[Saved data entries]
====
Lemma delete_checks_secret_before_existence_witness :
  fetch stableRuntime (deleteRequest "1" (Some "guess"%string)) devEnv
  = (errorResponse 401 "Unauthorized", devEnv)
  /\ fetch stableRuntime (deleteRequest "9999999" None) devEnv
     = (errorResponse 401 "Unauthorized", devEnv)
  /\ fetch stableRuntime (deleteRequest "9999999" (Some "admin-secret-key"%string))
       devEnv
     = (errorResponse 404 "Comment not found", sent devEnv).
Proof.
  split; [|split].
  - apply (delete_checks_secret_before_existence stableRuntime
             (deleteRequest "1" (Some "guess"%string)) devEnv (js "1"));
      try reflexivity; discriminate.
  - apply (delete_checks_secret_before_existence stableRuntime
             (deleteRequest "9999999" None) devEnv (js "9999999"));
      try reflexivity; discriminate.
  - apply (delete_checks_secret_before_existence stableRuntime
             (deleteRequest "9999999" (Some "admin-secret-key"%string)) devEnv
             (js "9999999")); reflexivity.
Defined.

Lemma deleteComment_status request env commentId :
  allDigits commentId = true ->
  In (Response.status (fst (deleteComment request env commentId)))
    [401; 200; 404; 500]%Z.
Proof.
  intros Hd; unfold deleteComment.
  rewrite Hd, (allDigits_nonempty _ Hd).
  destruct (unauthorized _ _); [simpl; tauto|].
  destruct (available (DB env)); [|simpl; tauto].
  cbv beta iota zeta delta [orb negb].
  destruct (byId _ _); simpl; tauto.
Qed.

Lemma getAllComments_unauthorized rt request env :
  get (js "secret") (searchParams request) <> Some (adminSecret env) ->
  getAllComments rt request env = (errorResponse 401 "Unauthorized", env).
Proof.
  intros H; apply unauthorized_iff in H.
  unfold getAllComments; rewrite H; reflexivity.
Qed.

Lemma getAllComments_authorized rt request env :
  get (js "secret") (searchParams request) = Some (adminSecret env) ->
  getAllComments rt request env
  = if available (DB env) then
      let results :=
        orderBy rt (fun c => (- created_at c)%Z) (comments (DB env)) in
      ({| Response.status := 200;
          Response.body := CommentsJson true results (List.length results);
          Response.headers := jsonHeaders |}, sent env)
    else (errorResponse 500 "Failed to retrieve comments", sent env).
Proof.
  intros H; apply authorized_iff in H.
  unfold getAllComments; rewrite H; reflexivity.
Qed.

(** C10: when [ADMIN_SECRET_KEY] is absent or the empty string, each of the
    three admin-gated routes lets a request pass exactly when its [secret]
    parameter is the string [admin-secret-key] of the source: that secret
    is never answered 401, and every other one (or none) is answered 401
    with nothing changed. *)
Theorem default_secret_gates_admin rt request env :
  ADMIN_SECRET_KEY env = None \/ ADMIN_SECRET_KEY env = Some [] ->
  adminGated request = true ->
  (get (js "secret") (searchParams request) = Some (js "admin-secret-key") ->
   Response.status (fst (fetch rt request env)) <> 401%Z)
  /\ (get (js "secret") (searchParams request) <> Some (js "admin-secret-key") ->
      Response.status (fst (fetch rt request env)) = 401%Z
      /\ snd (fetch rt request env) = env).
Proof.
  intros Hkey Hgate.
  rewrite <- (adminSecret_default env Hkey).
  unfold adminGated in Hgate.
  apply orb_true_iff in Hgate as [Hgate | Hgate];
    [apply orb_true_iff in Hgate as [Hgate | Hgate]|];
    apply andb_true_iff in Hgate as [Hm Hp]; apply streq_eq in Hm.
  - apply streq_eq in Hp.
    rewrite (fetch_getAll rt request env Hm Hp); split; intros Hs.
    + rewrite (getAllComments_authorized rt request env Hs).
      destruct (available (DB env)); simpl; discriminate.
    + rewrite (getAllComments_unauthorized rt request env Hs); auto.
  - destruct (deleteMatch (pathname request)) as [commentId|] eqn:Hd;
      [|discriminate].
    rewrite (fetch_delete rt request env commentId Hm Hd).
    destruct (deleteMatch_Some _ _ Hd) as (Hdigits & _).
    split; intros Hs.
    + pose proof (deleteComment_authorized_status request env commentId
                    Hs Hdigits) as Hin.
      intros E; rewrite E in Hin; simpl in Hin.
      repeat destruct Hin as [Hin | Hin]; try discriminate; exact Hin.
    + rewrite (deleteComment_unauthorized request env commentId Hs); auto.
  - apply streq_eq in Hp.
    rewrite (fetch_admin rt request env Hm Hp); split; intros Hs.
    + apply authorized_iff in Hs; rewrite Hs; simpl; discriminate.
    + apply unauthorized_iff in Hs; rewrite Hs; auto.
Qed.
Lemma add_then_delete_witness :
  let r := ExpenseContext.deleteExpense (JS.toString 5000)
             (snd (ExpenseContext.addExpense (Some bob_user) 5000 coffee
                     (two_users, ExpenseContext.initial))) in
  ((forall e, In e (default [] (AsyncStorage.expenses two_users)) ->
              Expense.id e <> JS.toString 5000) /\
   (forall e, In e (ExpenseContext.expenses ExpenseContext.initial) ->
              Expense.id e <> JS.toString 5000)) /\
  AsyncStorage.expenses (fst r) = Some [rent; lunch].
Proof.
  cbv zeta.
  assert (H1 : forall e, In e (default [] (AsyncStorage.expenses two_users)) ->
                         Expense.id e <> JS.toString 5000)
    by (intros e [<-|[<-|[]]]; vm_compute; discriminate).
  assert (H2 : forall e, In e (ExpenseContext.expenses ExpenseContext.initial) ->
                         Expense.id e <> JS.toString 5000)
    by (intros e []).
  split; [split; assumption|].
  destruct add_then_delete as (Hexp & _).
  destruct (Hexp bob_user 5000 coffee two_users ExpenseContext.initial H1 H2)
    as (Hs & _).
  exact Hs.
Defined.

(** The lunch gets a new category: ids, owners and the rent stay. *)
Lemma update_keeps_identity_witness :
  let data := ExpensePatch.mk None None (Some "Food") None in
  let r := ExpenseContext.updateExpense "e2" data
             (two_users, ExpenseContext.initial) in
  let r' := ExpenseContext.updateExpense "e9" data
              (two_users, ExpenseContext.initial) in
  ([rent; lunch] !! 0%nat = Some rent /\
   JS.findIndex (fun e => String.eqb (Expense.id e) "e2") [rent; lunch]
     <> Some 0%nat /\
   (forall e, In e [rent; lunch] -> Expense.id e <> "e9")) /\
  default [] (AsyncStorage.expenses (fst r)) !! 0%nat = Some rent /\
  r' = (two_users, ExpenseContext.initial).
Proof.
  cbv zeta.
  assert (Hfirst : JS.findIndex (fun e => String.eqb (Expense.id e) "e2")
                     [rent; lunch] <> Some 0%nat)
    by (vm_compute; discriminate).
  assert (Hnone : forall e, In e [rent; lunch] -> Expense.id e <> "e9")
    by (intros e [<-|[<-|[]]]; vm_compute; discriminate).
  split; [conjs; try reflexivity; assumption|].
  destruct update_keeps_identity as (Hexp & _).
  destruct (Hexp "e2" (ExpensePatch.mk None None (Some "Food") None)
              two_users ExpenseContext.initial)
    as (_ & _ & _ & _ & Hother & _).
  destruct (Hexp "e9" (ExpensePatch.mk None None (Some "Food") None)
              two_users ExpenseContext.initial)
    as (_ & _ & _ & _ & _ & Hsame).
  split; [apply (Hother 0%nat rent eq_refl Hfirst)|apply (Hsame Hnone)].
Defined.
====
To do: Search the data above for the word "forall" and say how many lines contain it, giving only that number.

Response for this exercise: 6